For one brief period, at all events, no one could speak of two cultures in England, and that period was the Restoration. The decades that surround the founding of the Royal Society in 1660 are full of the intellectual excitement that might ideally arise from the free interchange of ideas among scientists, poets, and philosophers. In no other age has it been so: no Elizabethan poet can be shown to have taken an active interest in scientific discovery, unless we call geography a science—though it is conceivable that Ben Jonson, lecturing in rhetoric at Gresham College in London in the very centre of the ferment that eventually produced the Royal Society, had access to new scientific ideas. Bacon’s
Advancement of Learning
(1605) was merely a manifesto for the public encouragement of knowledge, and for years after his death it remained unfulfilled.
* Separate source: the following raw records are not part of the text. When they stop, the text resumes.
(* ===== verification/WalkSpec.v ===== *)
(** * The frame-tree walk as a transition system

    An abstraction of the walk's state that forgets gas, storage and journals, a step relation on it,
    and the proof that every round of [FrameTree.split_step] is a sequence of its steps. The
    invariants of the walk ([WalkInv]) are proved on the relation, by induction on its rules. *)

From stdpp Require Import relations.
From S2P Require Import Prelude.
From S2P Require Import Types.
From S2P Require Import Trace.
From S2P Require Import SimProfile.
From S2P Require Import Scan.
From S2P Require Import FrameTree.

(** ** Abstract states *)

Record AFrame := mkAFrame {
  af_program : option nat;
  af_out : list StateUpdate;
  af_view : gmap Z Z;
  af_nested : bool;
  af_first : nat
}.

Record AProgram := mkAProgram {
  ap_target : Z;
  ap_caller : Z;
  ap_value : Z;
  ap_index : option Z;
  ap_parent : option nat;
  ap_updates : option (list StateUpdate);
  ap_children : list nat;
  ap_fallback : option Call;
  ap_dropped : bool
}.

(** The frame the last opcode may open: its program, whether that is a new one, and its view. *)
Record APending := mkAPending {
  an_program : option nat;
  an_nested : bool;
  an_view : gmap Z Z
}.

Record AState := mkAState {
  as_programs : list AProgram;
  as_frames : list AFrame;
  as_pending : option APending
}.

Definition abs_frame (f : WalkFrame) : AFrame :=
  mkAFrame (wf_program f) (wf_out f) (wf_emitted_view f)
    (bool_decide (is_Some (wf_nested_start_gas f))) (wf_first_program f).

Definition abs_program (p : ProgramState) : AProgram :=
  mkAProgram (ps_target p) (ps_caller p) (ps_value p) (ps_transition_index p) (ps_parent p)
    (ps_updates p) (ps_children p) (ps_fallback p) (ps_dropped p).

Definition abs_pending (p : PendingFrame) : APending :=
  mkAPending (pf_program p) (bool_decide (is_Some (pf_nested_start_gas p))) (pf_emitted_view p).

Definition abs_state (programs : list ProgramState) (frames : list WalkFrame)
  (pending : option PendingFrame) : AState :=
  mkAState (abs_program <$> programs) (abs_frame <$> frames) (abs_pending <$> pending).

(** ** Steps *)

Definition set_af_out (o : list StateUpdate) (f : AFrame) : AFrame :=
  mkAFrame (af_program f) o (af_view f) (af_nested f) (af_first f).
Definition set_af_view (v : gmap Z Z) (f : AFrame) : AFrame :=
  mkAFrame (af_program f) (af_out f) v (af_nested f) (af_first f).
Definition set_ap_children (cs : list nat) (p : AProgram) : AProgram :=
  mkAProgram (ap_target p) (ap_caller p) (ap_value p) (ap_index p) (ap_parent p) (ap_updates p) cs
    (ap_fallback p) (ap_dropped p).
Definition set_ap_updates (us : option (list StateUpdate)) (p : AProgram) : AProgram :=
  mkAProgram (ap_target p) (ap_caller p) (ap_value p) (ap_index p) (ap_parent p) us
    (ap_children p) (ap_fallback p) (ap_dropped p).
Definition drop_ap (p : AProgram) : AProgram :=
  mkAProgram (ap_target p) (ap_caller p) (ap_value p) (ap_index p) (ap_parent p) (ap_updates p)
    (ap_children p) (ap_fallback p) true.

Definition is_store (u : StateUpdate) : bool := match u with UStore _ => true | _ => false end.

(** Frames that differ only in having forgotten part of their views. *)
Definition forgets (f g : AFrame) : Prop :=
  g = set_af_view (af_view g) f ∧ af_view g ⊆ af_view f.

Definition drop_programs (first : nat) (P : list AProgram) : list AProgram :=
  take first P ++ (drop_ap <$> drop first P).

Definition new_program (parent : nat) (ctx : option Z) (index : Z) (hash_free : Call) : AProgram :=
  mkAProgram (call_target hash_free) (default 0 ctx) (call_value hash_free) (Some index)
    (Some parent) None [] (Some hash_free) false.

(** [owns]: the contracts a nested frame may be opened for. *)
Inductive astep (owns : Z → Prop) : AState → AState → Prop :=
  | AForget P F F' X :
      Forall2 forgets F F' → astep owns (mkAState P F X) (mkAState P F' X)
  | AEmit P f F u p :
      af_program f = Some p → is_store u = false → is_nested u = false →
      astep owns (mkAState P (f :: F) None) (mkAState P (set_af_out (af_out f ++ [u]) f :: F) None)
  | AStore P f F slot value p :
      af_program f = Some p →
      astep owns (mkAState P (f :: F) None)
        (mkAState P (set_af_view (<[slot := value]> (af_view f))
           (set_af_out (af_out f ++ [UStore (mkStore slot value)]) f) :: F) None)
  | ANest P f F q pq ctx index call :
      af_program f = Some q → P !! q = Some pq →
      owns (call_target call) →
      let id := length P in
      astep owns (mkAState P (f :: F) None)
        (mkAState (<[q := set_ap_children (ap_children pq ++ [id]) pq]>
                     (P ++ [new_program q ctx index call]))
           (set_af_out (af_out f ++ [UNested (mkNested (call_target call) (call_value call) 0)]) f
              :: F)
           (Some (mkAPending (Some id) true ∅)))
  | APendDelegate P f F :
      astep owns (mkAState P (f :: F) None)
        (mkAState P (f :: F) (Some (mkAPending (af_program f) false
           (if bool_decide (is_Some (af_program f)) then af_view f else ∅))))
  | APendNative P f F :
      astep owns (mkAState P (f :: F) None) (mkAState P (f :: F) (Some (mkAPending None false ∅)))
  | AOpen P F x :
      let first := if an_nested x then default (length P) (an_program x) else length P in
      astep owns (mkAState P F (Some x))
        (mkAState P (mkAFrame (an_program x) [] (an_view x) (an_nested x) first :: F) None)
  | ACancel P F x :
      an_nested x = false → astep owns (mkAState P F (Some x)) (mkAState P F None)
  | AReturn P f g F :
      af_nested f = false →
      astep owns (mkAState P (f :: g :: F) None)
        (mkAState P
          ((let g' := set_af_out (af_out g ++ af_out f) g in
            if bool_decide (is_Some (af_program f)) then set_af_view (af_view f) g' else g') :: F)
          None)
  | AReturnNested P f g F id p :
      af_nested f = true → af_program f = Some id → P !! id = Some p →
      astep owns (mkAState P (f :: g :: F) None)
        (mkAState (<[id := set_ap_updates (Some (af_out f)) p]> P) (g :: F) None)
  | ARevert P f F : (* emptying the stack ends the walk *)
      af_nested f = false → (af_first f ≤ length P)%nat →
      astep owns (mkAState P (f :: F) None) (mkAState (drop_programs (af_first f) P) F None)
  | ARevertNested P f g F id o n :
      af_nested f = true → af_program f = Some id → (af_first f ≤ length P)%nat →
      af_out g = o ++ [UNested n] →
      astep owns (mkAState P (f :: g :: F) None)
        (mkAState (drop_programs (af_first f) P) (set_af_out o g :: F) None).

Abbreviation asteps o := (rtc (astep o)).

(** The contracts an eligibility can nest. *)
Definition nests (e : Eligibility) (a : Z) : Prop :=
  match e with Consumers is_nestable => is_nestable a = true | Hypothetical owned => a ∈ owned end.

Lemma frame_index_nests e c a index : frame_index e c (Some a) = Some index → nests e a.
Proof.
  unfold frame_index. destruct c as [c|]; [|done]. cbn.
  destruct (cand_unsupported_op c); [done|]. destruct e as [f|owned]; cbn.
  - destruct (cand_bump c); try done. by destruct (f a).
  - by case_bool_decide.
Qed.

Section refinement.
Context (owns : Z → Prop).

(** ** Refinement: slices and forgetting *)

Lemma abs_insert (P : list ProgramState) id (p q : ProgramState) :
  P !! id = Some p → abs_program q = abs_program p → abs_program <$> <[id := q]> P = abs_program <$> P.
Proof.
  intros Hp Hq. rewrite list_fmap_insert, Hq. apply list_insert_id.
  by rewrite list_lookup_fmap, Hp.
Qed.

Lemma add_child_call_gas_abs P parent gas P' :
  add_child_call_gas P parent gas = Ok P' → abs_program <$> P' = abs_program <$> P.
Proof.
  unfold add_child_call_gas, update_program, program_at. destruct parent as [id|]; intros Hok.
  - destruct (P !! id) as [p|] eqn:Hp; [|done]. cbn in Hok. inv_res. by eapply abs_insert.
  - by inv_res.
Qed.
Milton wrote
Paradise Lost
indifferent, apparently, to the question whether the Ptolemaic or Copernican system were true, and probably preferred the discredited Ptolemaic system for no better reason than that, in its picturesque detail, it suited his epic purposes better. And the record of English poets and philosophers after the appearance of Newton’s
Principia
in 1687 is hardly better. His
Opticks
of 1704, it is true, had a perceptible influence on eighteenth-century poets which has already been studied; but what is much more remarkable is the general avoidance of scientific discovery by the literary world of Augustan London.